## ASSIGNMENT
Begin at the top of the following data. Copy each line exactly until you have copied the line containing "fuel F size s = Some (res, s') ->".

····················

(** X25: the enumerator opens only devices it knows.  In a sweep every
    libusb_open is for a device whose descriptor was read earlier in
    the sweep, successfully, with a vendor and product id of the table
    (03E7:2485, 03E7:f63b or 03E7:f63c) and, when the filter names a
    state, with the ids of that state.  A device of another make, or in
    a state the caller did not ask for, is never opened. *)
Theorem getUSBDevices_opens_known (bk : Backend)
    (XLINK_MAX_NAME_SIZE XLINK_MAX_MX_ID_SIZE : nat)
    (payload_size payload_end_size : Z) (fuel : nat) (F : deviceDesc_t) (size : Z)
    (s : State) (res : Enumeration) (s' : State) :
  getUSBDevices bk XLINK_MAX_NAME_SIZE XLINK_MAX_MX_ID_SIZE payload_size payload_end_size
    fuel F size s = Some (res, s') ->
  exists evs,
    trace s' = trace s ++ evs /\
    forall pre e post dev,
      evs = pre ++ e :: post -> ev_call e = libusb_open dev ->
      exists d,
        In {| ev_call := libusb_get_device_descriptor dev; ev_reply := d |} pre /\
        0 <= rc d /\
        exists st,
          vidPidToDeviceState (idVendor (descriptor_of d), idProduct (descriptor_of d))
            = Some st /\
          (state F = X_LINK_ANY_STATE \/ st = state F).
Proof.
  intros H. unfold getUSBDevices in H.
  rewrite bind_libusb in H. cbv zeta in H.
  set (l := bk (trace s) libusb_get_device_list) in *.
  set (e0 := {| ev_call := libusb_get_device_list; ev_reply := l |}).
  assert (Hq0 : opens_vetted F [e0])
    by (apply opens_vetted_quiet; constructor; [reflexivity|constructor]).
  destruct (rc l <? 0).
  { unfold ret in H. injection H as _ <-. exists [e0]. split; [reflexivity|exact Hq0]. }
  unfold usb_mx_id_cache_init, modify in H.
  unfold bind at 1 in H.
  apply bind_Some in H. destruct H as (found & s2 & Hloop & H).
  apply devices_loop_opens in Hloop. destruct Hloop as (evs & Htrace & Hv).
  cbn [trace set_list_mx_id record_event set_trace] in Htrace.
  rewrite bind_libusb in H. unfold ret in H. injection H as _ <-.
  set (e1 := {| ev_call := libusb_free_device_list;
                ev_reply := bk (trace s2) libusb_free_device_list |}).
  exists ([e0] ++ evs ++ [e1]). split.
  - unfold e1. cbn [record_event trace set_trace].
    rewrite Htrace, <- !app_assoc. reflexivity.
  - apply opens_vetted_app; [exact Hq0|]. apply opens_vetted_app; [exact Hv|].
    apply opens_vetted_quiet. constructor; [reflexivity|constructor].
Qed.

Lemma getUSBDevices_opens_known_witness :
  exists res s' d,
    getUSBDevices healthy_bus 64 32 1024 16 3 no_filter 8 initial_state = Some (res, s') /\
    In {| ev_call := libusb_open 11; ev_reply := reply 0 0 [] |} (trace s') /\
    In {| ev_call := libusb_get_device_descriptor 11; ev_reply := d |} (trace s') /\
    vidPidToDeviceState (idVendor (descriptor_of d), idProduct (descriptor_of d))
      = Some X_LINK_UNBOOTED.
Proof.
  eexists _, _, _. split; [vm_compute; reflexivity|].
  destruct (getUSBDevices_opens_known healthy_bus 64 32 1024 16 3 no_filter 8 initial_state
              _ _ ltac:(vm_compute; reflexivity)) as (evs & _).
  split; [cbn; auto 10|]. split; [cbn; right; left; reflexivity|]. reflexivity.
Defined.

(** * The MxId cache within a sweep *)

Lemma find_insert_other {A : Type} (f : A -> bool) (y : A) (l : list A) :
  forall i x,
    l !! i = Some x -> f x = false -> f y = false ->
    find f (<[i := y]> l) = find f l.
Proof.
  induction l as [|a l IH]; intros i x Hl Hx Hy; [discriminate Hl|].
  destruct i as [|i].
  - cbn in Hl. injection Hl as ->. cbn. rewrite Hx, Hy. reflexivity.
  - cbn in Hl. change (<[S i := y]> (a :: l)) with (a :: <[i := y]> l).
    cbn [find]. destruct (f a); [reflexivity|]. exact (IH i x Hl Hx Hy).
Qed.
Lemma contains_occurs needle hay : contains needle hay = true ↔ occurs needle hay.
Proof.
  induction hay as [|x hay IH].
  - simpl. destruct (startswith [] needle) eqn:E.
    + apply startswith_true in E as [rest E]. split; [|done]. intros _.
      by exists [], rest.
    + split; [done|]. intros (a & b & Hab).
      assert (startswith [] needle = true); [|congruence].
      apply startswith_true. exists b.
      symmetry in Hab. apply app_eq_nil in Hab as [-> Hab]. done.
  - simpl. destruct (startswith (x :: hay) needle) eqn:E.
    + apply startswith_true in E as [rest E]. split; [|done]. intros _.
      by exists [], rest.
    + rewrite IH. split.
      * intros (a & b & ->). by exists (x :: a), b.
      * intros (a & b & Hab). destruct a as [|y a].
        -- assert (startswith (x :: hay) needle = true); [|congruence].
           apply startswith_true. by exists b.
        -- injection Hab as -> ->. by exists a, b.
Qed.

Lemma contains_false needle hay :
  contains needle hay = false ↔ ¬ occurs needle hay.
Proof. rewrite <- contains_occurs. by destruct (contains needle hay). Qed.

(** *** The compatibility notes as a fold *)

Lemma fold_add_note_other ms : ∀ notes tag,
  Forall (λ f, group_text f 1 ≠ tag) ms →
  fold_left add_note ms notes !! tag = notes !! tag.
Proof.
  induction ms as [|f ms IH]; intros notes tag H; simpl; [done|].
  apply Forall_cons in H as [Hf Hms].
  rewrite (IH _ _ Hms). unfold add_note. by rewrite lookup_insert_ne.
Qed.

Lemma fold_add_note_last ms : ∀ notes j fj,
  ms !! j = Some fj →
  (∀ k fk, j < k → ms !! k = Some fk → group_text fk 1 ≠ group_text fj 1) →
  fold_left add_note ms notes !! group_text fj 1 = Some (group_text fj 2).
Proof.
  induction ms as [|f ms IH]; intros notes j fj Hj Hlater; [done|].
  destruct j as [|j]; simpl in *.
  - injection Hj as ->. rewrite fold_add_note_other.
    + unfold add_note. by rewrite lookup_insert_eq.
    + apply Forall_forall. intros fk Hk%list_elem_of_lookup. destruct Hk as [k Hk].
      apply (Hlater (S k)); [lia | done].
  - apply (IH _ j); [done|]. intros k fk Hk Hfk. apply (Hlater (S k)); [lia | done].
Qed.

Lemma fold_add_note_from ms : ∀ notes tag body,
  fold_left add_note ms notes !! tag = Some body →
  notes !! tag = Some body
  ∨ ∃ f, f ∈ ms ∧ group_text f 1 = tag ∧ group_text f 2 = body.
Proof.
  induction ms as [|f ms IH]; intros notes tag body H; simpl in *; [by left|].
  destruct (IH _ _ _ H) as [Hn|(f' & Hin & Hf')].
  - unfold add_note in Hn. destruct (decide (group_text f 1 = tag)) as [E|E].
    + rewrite E, lookup_insert_eq in Hn. injection Hn as <-.
      right. exists f. split; [by left | done].
    + rewrite lookup_insert_ne in Hn by done. by left.
  - right. exists f'. split; [by right | done].
Qed.

(** *** Every match returned by the loop comes from [match_here] *)

Lemma Run_MatchedAt p s limit c adv ms :
  Run p s limit c adv ms → subject c = s → Forall (MatchedAt p s) ms.
Proof.
  induction 1 as [| |limit c adv [st [c' g']] ms Hl Hs _ IH]; intros Hsub;
    [by apply Forall_nil | by apply Forall_nil |].
  destruct c as [bef aft]. simpl in *.
  pose proof Hs as (l & l' & -> & Hbef & _ & _ & _)%scan_span.
  apply scan_Some in Hs as (l0 & aft1 & Haft & -> & Hm & _).
  unfold subject in Hsub. simpl in Hsub.
  apply Forall_cons. split.
  - exists (rev bef ++ l0), aft1, (adv && bool_decide (l0 = [])), c'.
    unfold mk_match. simpl.
    rewrite length_app, length_rev, rev_app_distr, rev_involutive, <- app_assoc.
    split_and!; try done; try lia. by rewrite <- Haft.
  - apply IH. unfold subject. rewrite Hbef. simpl.
    by rewrite !rev_app_distr, !rev_involutive, <- !app_assoc.
Qed.

Lemma finditer_MatchedAt p s : Forall (MatchedAt p s) (finditer p s).
Proof. eapply Run_MatchedAt; [apply matches_upto_run | done]. Qed.

Lemma slice_app (a l b : str) : slice (a ++ l ++ b) (length a) (length a + length l) = l.
Proof.
  unfold slice. rewrite drop_app_length.
  replace (length a + length l - length a) with (length l) by lia.
  by rewrite take_app_length.
Qed.

(** *** The shape of a compatibility block *)

Lemma m_lazy_group fl n cs mx r bef aft g k res :
  m fl (Seq (Group n (Rep cs 0 mx false)) r) (bef, aft) g k = Some res →
  ∃ l aft', aft = l ++ aft'
    ∧ m fl r (rev l ++ bef, aft')
        (<[Nat.pred n := Some (length bef, length (rev l ++ bef))]> g) k = Some res
    ∧ ∀ l1 l2, l = l1 ++ l2 → l2 ≠ [] →
        m fl r (rev l1 ++ bef, l2 ++ aft')
          (<[Nat.pred n := Some (length bef, length (rev l1 ++ bef))]> g) k = None.
Proof. simpl. intros H. by apply rep_lazy_first in H. Qed.

Lemma m_Seq fl r1 r2 c g k :
  m fl (Seq r1 r2) c g k = m fl r1 c g (λ c1 g1, m fl r2 c1 g1 k).
Proof. done. Qed.

Lemma slice_mid (s a l b : str) i j :
  s = a ++ l ++ b → i = length a → j = length a + length l → slice s i j = l.
Proof. intros -> -> ->. apply slice_app. Qed.

Ltac lengths :=
  unfold pos; cbn [fst snd]; rewrite ?length_app, ?length_rev; cbn [length]; lia.

Lemma not_in_NoneOf fl a (l : str) :
  Forall (λ x, cset_mem fl (NoneOf [Ch a]) x = true) l → a ∉ l.
Proof.
  intros H Hin. rewrite Forall_forall in H. specialize (H _ Hin).
  simpl in H. by rewrite Ascii.eqb_refl in H.
Qed.

Lemma compat_shape pre post adv c' g' :
  match_here match_compatibility (rev pre, post) adv = Some (c', g') →
  ∃ ws1 tag ws2 body ws3 rest i1 j1 i2 j2,
    post = ws1 ++ OPEN_MARKER ++ tag ++ txt ")" ++ ws2 ++ [NL] ++ body
             ++ ws3 ++ CLOSE_MARKER ++ rest
    ∧ c'.2 = rest
    ∧ pos c' + length rest = length pre + length post
    ∧ g' = [Some (i1, j1); Some (i2, j2)]
    ∧ slice (pre ++ post) i1 j1 = tag
    ∧ slice (pre ++ post) i2 j2 = body
    ∧ tag ≠ [] ∧ (NL ∉ tag)
    ∧ ¬ occurs CLOSE_MARKER body.
Proof.
  unfold match_here, match_compatibility. cbn [p_re p_flags]. intros H.
  change (m F_DOTALL
            (Seq (Cat [ star (OneOf [Ch SP; Ch TAB]); Lit OPEN_MARKER;
                        Group 1 (plus_lazy (NoneOf [Ch NL]));
                        Lit (txt ")"); star (One Space); Lit [NL] ])
                 (Seq (Group 2 (Rep Dot 0 None false))
                      (Seq (star (OneOf [Ch SP; Ch TAB])) (Lit CLOSE_MARKER))))
            (rev pre, post) [None; None] (accept (length (rev pre)) adv) = Some (c', g')) in H.
  rewrite m_Seq in H. apply m_sound in H as ([bef6 aft6] & g6 & HM & H).
  apply m_lazy_group in H as (body & aft7 & -> & H & Hmin).
  apply m_sound in H as ([bef8 aft8] & g8 & HM2 & Hacc).
  unfold accept in Hacc. destruct (adv && _) eqn:Eadv in Hacc; [done|].
  injection Hacc as <- <-.
  cbn [Matches Cat star plus_lazy] in HM, HM2.
  break; cursors.
  match goal with
  | |- ∃ _ _ _ _ _ _ _ _ _ _, ?ws1 ++ _ ++ ?tag ++ _ ++ ?ws2 ++ _ ++ ?body ++ ?ws3 ++ _ ++ ?rest = _ ∧ _ =>
      exists ws1, tag, ws2, body, ws3, rest; rename ws1 into ws1', tag into tag', ws2 into ws2',
        ws3 into ws3', rest into rest'
  end.
  eexists _, _, _, _. split_and!; [done | done | lengths | done | | | | |].
  - eapply (slice_mid _ (pre ++ ws1' ++ OPEN_MARKER)); [by rewrite <- !app_assoc | lengths | lengths].
  - eapply (slice_mid _ (pre ++ ws1' ++ OPEN_MARKER ++ tag' ++ txt ")" ++ ws2' ++ [NL]));
      [by rewrite <- !app_assoc | lengths | lengths].
  - intros ->. simpl in *. lia.
  - by eapply not_in_NoneOf.
  - intros (a & b & ->).
    assert (CLOSE_MARKER ++ b ≠ []) as Hne by done.
    specialize (Hmin a (CLOSE_MARKER ++ b) eq_refl Hne).
    rewrite <- app_assoc in Hmin.
    match type of Hmin with
    | m ?fl ?r ?c ?g ?k = None =>
        assert (is_Some (m fl r c g k)) as [x Hx]; [|rewrite Hmin in Hx; done]
    end.
    eapply (m_complete _ _ _ [] (rev CLOSE_MARKER ++ _, _) []).
    + cbn [Matches star]. eexists (_, _), _. split.
      * exists []. by split_and!.
      * by split.
    + intros g1. unfold accept.
      match goal with
      | |- is_Some (if adv && (?a =? ?b) then _ else _) =>
          replace (a =? b) with false; [rewrite andb_false_r; eauto|]
      end.
      symmetry. apply Nat.eqb_neq. unfold pos. cbn [fst snd].
      rewrite ?length_app, ?length_rev. change (length CLOSE_MARKER) with 18. lia.
Qed.

Lemma compat_match s mo :
  MatchedAt match_compatibility s mo →
  ∃ a tag body b,
    s = a ++ CLOSE_MARKER ++ b
    ∧ m_end mo = length a + length CLOSE_MARKER
    ∧ group mo 1 = Some tag ∧ group mo 2 = Some body
    ∧ tag ≠ [] ∧ (NL ∉ tag) ∧ ¬ occurs CLOSE_MARKER body.
Proof.
  intros (pre & post & adv & c' & -> & Hs & Hst & Hend & Hm).
  apply compat_shape in Hm
    as (ws1 & tag & ws2 & body & ws3 & rest & i1 & j1 & i2 & j2
        & Hpost & Hrest & Hpos & Hg & Htag & Hbody & Hne & Hnl & Hocc).
  exists (pre ++ ws1 ++ OPEN_MARKER ++ tag ++ txt ")" ++ ws2 ++ [NL] ++ body ++ ws3),
    tag, body, rest.
  unfold group. rewrite Hg, Hs. cbn [lookup list_lookup Nat.pred].
  rewrite Htag, Hbody. split_and!; try done.
  - rewrite Hpost. by rewrite <- !app_assoc.
  - rewrite Hend. rewrite Hpost in Hpos. revert Hpos.
    rewrite !length_app. lia.
Qed.

(** * Text after the last close marker *)

Section Extension.
Variable suf : str.
Variable fl : flags.





End Extension.

Lemma scan_unfold p bef aft adv :
  scan p bef aft adv =
  match match_here p (bef, aft) adv with
  | Some res => Some (length bef, res)
  | None =>
      match aft with
      | [] => None
      | a :: aft' => scan p (a :: bef) aft' false
      end
  end.
Proof. by destruct aft. Qed.

Lemma Run_det p s limit c adv ms1 ms2 :
  Run p s limit c adv ms1 → Run p s limit c adv ms2 → ms1 = ms2.
Proof.
  intros H1. revert ms2.
  induction H1 as [limit c adv Hl|limit c adv Hl Hs|limit c adv r ms Hl Hs _ IH];
    intros ms2 H2; inversion H2; subst; try congruence.
  assert (r0 = r) as -> by congruence. f_equal. by apply IH.
Qed.








(** *** A dangling open marker *)

Section Dangling.
Variable suf : str.
Hypothesis suf_at : ∃ rest, suf = "@"%char :: rest.
Hypothesis suf_open : ¬ occurs CLOSE_MARKER suf.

····················

## SOLUTION TO THIS EXERCISE
(** X25: the enumerator opens only devices it knows.  In a sweep every
    libusb_open is for a device whose descriptor was read earlier in
    the sweep, successfully, with a vendor and product id of the table
    (03E7:2485, 03E7:f63b or 03E7:f63c) and, when the filter names a
    state, with the ids of that state.  A device of another make, or in
    a state the caller did not ask for, is never opened. *)
Theorem getUSBDevices_opens_known (bk : Backend)
    (XLINK_MAX_NAME_SIZE XLINK_MAX_MX_ID_SIZE : nat)
    (payload_size payload_end_size : Z) (fuel : nat) (F : deviceDesc_t) (size : Z)
    (s : State) (res : Enumeration) (s' : State) :
  getUSBDevices bk XLINK_MAX_NAME_SIZE XLINK_MAX_MX_ID_SIZE payload_size payload_end_size
    fuel F size s = Some (res, s') ->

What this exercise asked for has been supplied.